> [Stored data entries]
(** ** A loop over the accumulators, at one key *)

Lemma acc_loop_at {S} (proj : S → World) (step : S → topic_partition * Accumulator → S)
    (R : S → S → Prop) s k a :
  (∀ s, R s s) → (∀ s1 s2 s3, R s1 s2 → R s2 s3 → R s1 s3) →
  (∀ s k a, accumulators (proj s) !! k = Some a →
     R s (step s (k, a)) ∧
     ∀ k', k' ≠ k → accumulators (proj (step s (k, a))) !! k' = accumulators (proj s) !! k') →
  accumulators (proj s) !! k = Some a →
  let s' := foldl step s (iter (accumulators (proj s))) in
  ∃ s1, R s s1 ∧ accumulators (proj s1) !! k = Some a ∧ R (step s1 (k, a)) s' ∧
        accumulators (proj s') !! k = accumulators (proj (step s1 (k, a))) !! k.
Proof.
  intros Hr Ht Hstep Hk.
  pose proof (iter_nodup (accumulators (proj s))) as Hnd.
  assert (∀ k a, (k, a) ∈ iter (accumulators (proj s)) → accumulators (proj s) !! k = Some a) as Hl
    by (intros ??; apply elem_of_iter).
  assert ((k, a) ∈ iter (accumulators (proj s))) as Hin by (by apply elem_of_iter).
  revert Hnd Hl Hin. generalize (iter (accumulators (proj s))). intros l. revert s Hk.
  induction l as [|[k0 a0] l IH]; intros s Hk Hnd Hl Hin s'; [by apply elem_of_nil in Hin|].
  inversion_clear Hnd as [|?? Hni Hnd']. simpl in s'.
  destruct (Hstep s k0 a0) as [HR Ho]; [apply Hl; left|].
  assert (∀ k1 a1, (k1, a1) ∈ l → accumulators (proj (step s (k0, a0))) !! k1 = Some a1) as Hl'.
  { intros k1 a1 Hin1. rewrite Ho; [apply Hl; by right|]. intros ->. apply Hni.
    apply list_elem_of_fmap. by exists (k0, a1). }
  apply elem_of_cons in Hin as [E|Hin].
  - simplify_eq. exists s. split_and!; [done|done| |].
    + apply (acc_loop proj step R); [done..|]. done.
    + assert (∀ l s0, k0 ∉ l.*1 → NoDup l.*1 →
        (∀ k1 a1, (k1, a1) ∈ l → accumulators (proj s0) !! k1 = Some a1) →
        accumulators (proj (foldl step s0 l)) !! k0 = accumulators (proj s0) !! k0) as Hkeep.
      { clear -Hstep. induction l as [|[k1 a1] l IH]; intros s0 Hn Hnd Hl; [done|]. simpl.
        inversion_clear Hnd as [|?? Hni Hnd']. csimpl in *. apply not_elem_of_cons in Hn as [Hne Hn].
        destruct (Hstep s0 k1 a1) as [_ Ho]; [apply Hl; left|].
        rewrite IH; [by apply Ho|done|done|]. intros k2 a2 Hin. rewrite Ho; [apply Hl; by right|].
        intros ->. apply Hni. apply list_elem_of_fmap. by exists (k1, a2). }
      by apply Hkeep.
  - destruct (IH (step s (k0, a0))) as (s1 & H1 & H2 & H3 & H4); [by apply Hl'|done|done|done|].
    exists s1. split_and!; [by eapply Ht|done..].
Qed.

(** ** The sweeps *)

Lemma overdue_filter c e a a' (P : InProgressBatch → Prop) `{!∀ b, Decision (P b)} b :
  queued a' = filter P (queued a) → overdue_in c e a b → P b → overdue_in c e a' b.
Proof.
  intros Hq (l1 & l2 & E & Hb & Hl) HP. exists (filter P l1), (filter P l2). split_and!; [|done|].
  - by rewrite Hq, E, filter_app, filter_cons_True.
  - intros x [_ Hx]%list_elem_of_filter. auto.
Qed.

> [Assignment]
Repeat exactly the lines from the first line of the records above through the line containing "intros Hr Ht Hstep Hk.", both included, and nothing else.

> [Answer box]
(** ** A loop over the accumulators, at one key *)

Lemma acc_loop_at {S} (proj : S → World) (step : S → topic_partition * Accumulator → S)
    (R : S → S → Prop) s k a :
  (∀ s, R s s) → (∀ s1 s2 s3, R s1 s2 → R s2 s3 → R s1 s3) →
  (∀ s k a, accumulators (proj s) !! k = Some a →
     R s (step s (k, a)) ∧
     ∀ k', k' ≠ k → accumulators (proj (step s (k, a))) !! k' = accumulators (proj s) !! k') →
  accumulators (proj s) !! k = Some a →
  let s' := foldl step s (iter (accumulators (proj s))) in
  ∃ s1, R s s1 ∧ accumulators (proj s1) !! k = Some a ∧ R (step s1 (k, a)) s' ∧
        accumulators (proj s') !! k = accumulators (proj (step s1 (k, a))) !! k.
Proof.
  intros Hr Ht Hstep Hk.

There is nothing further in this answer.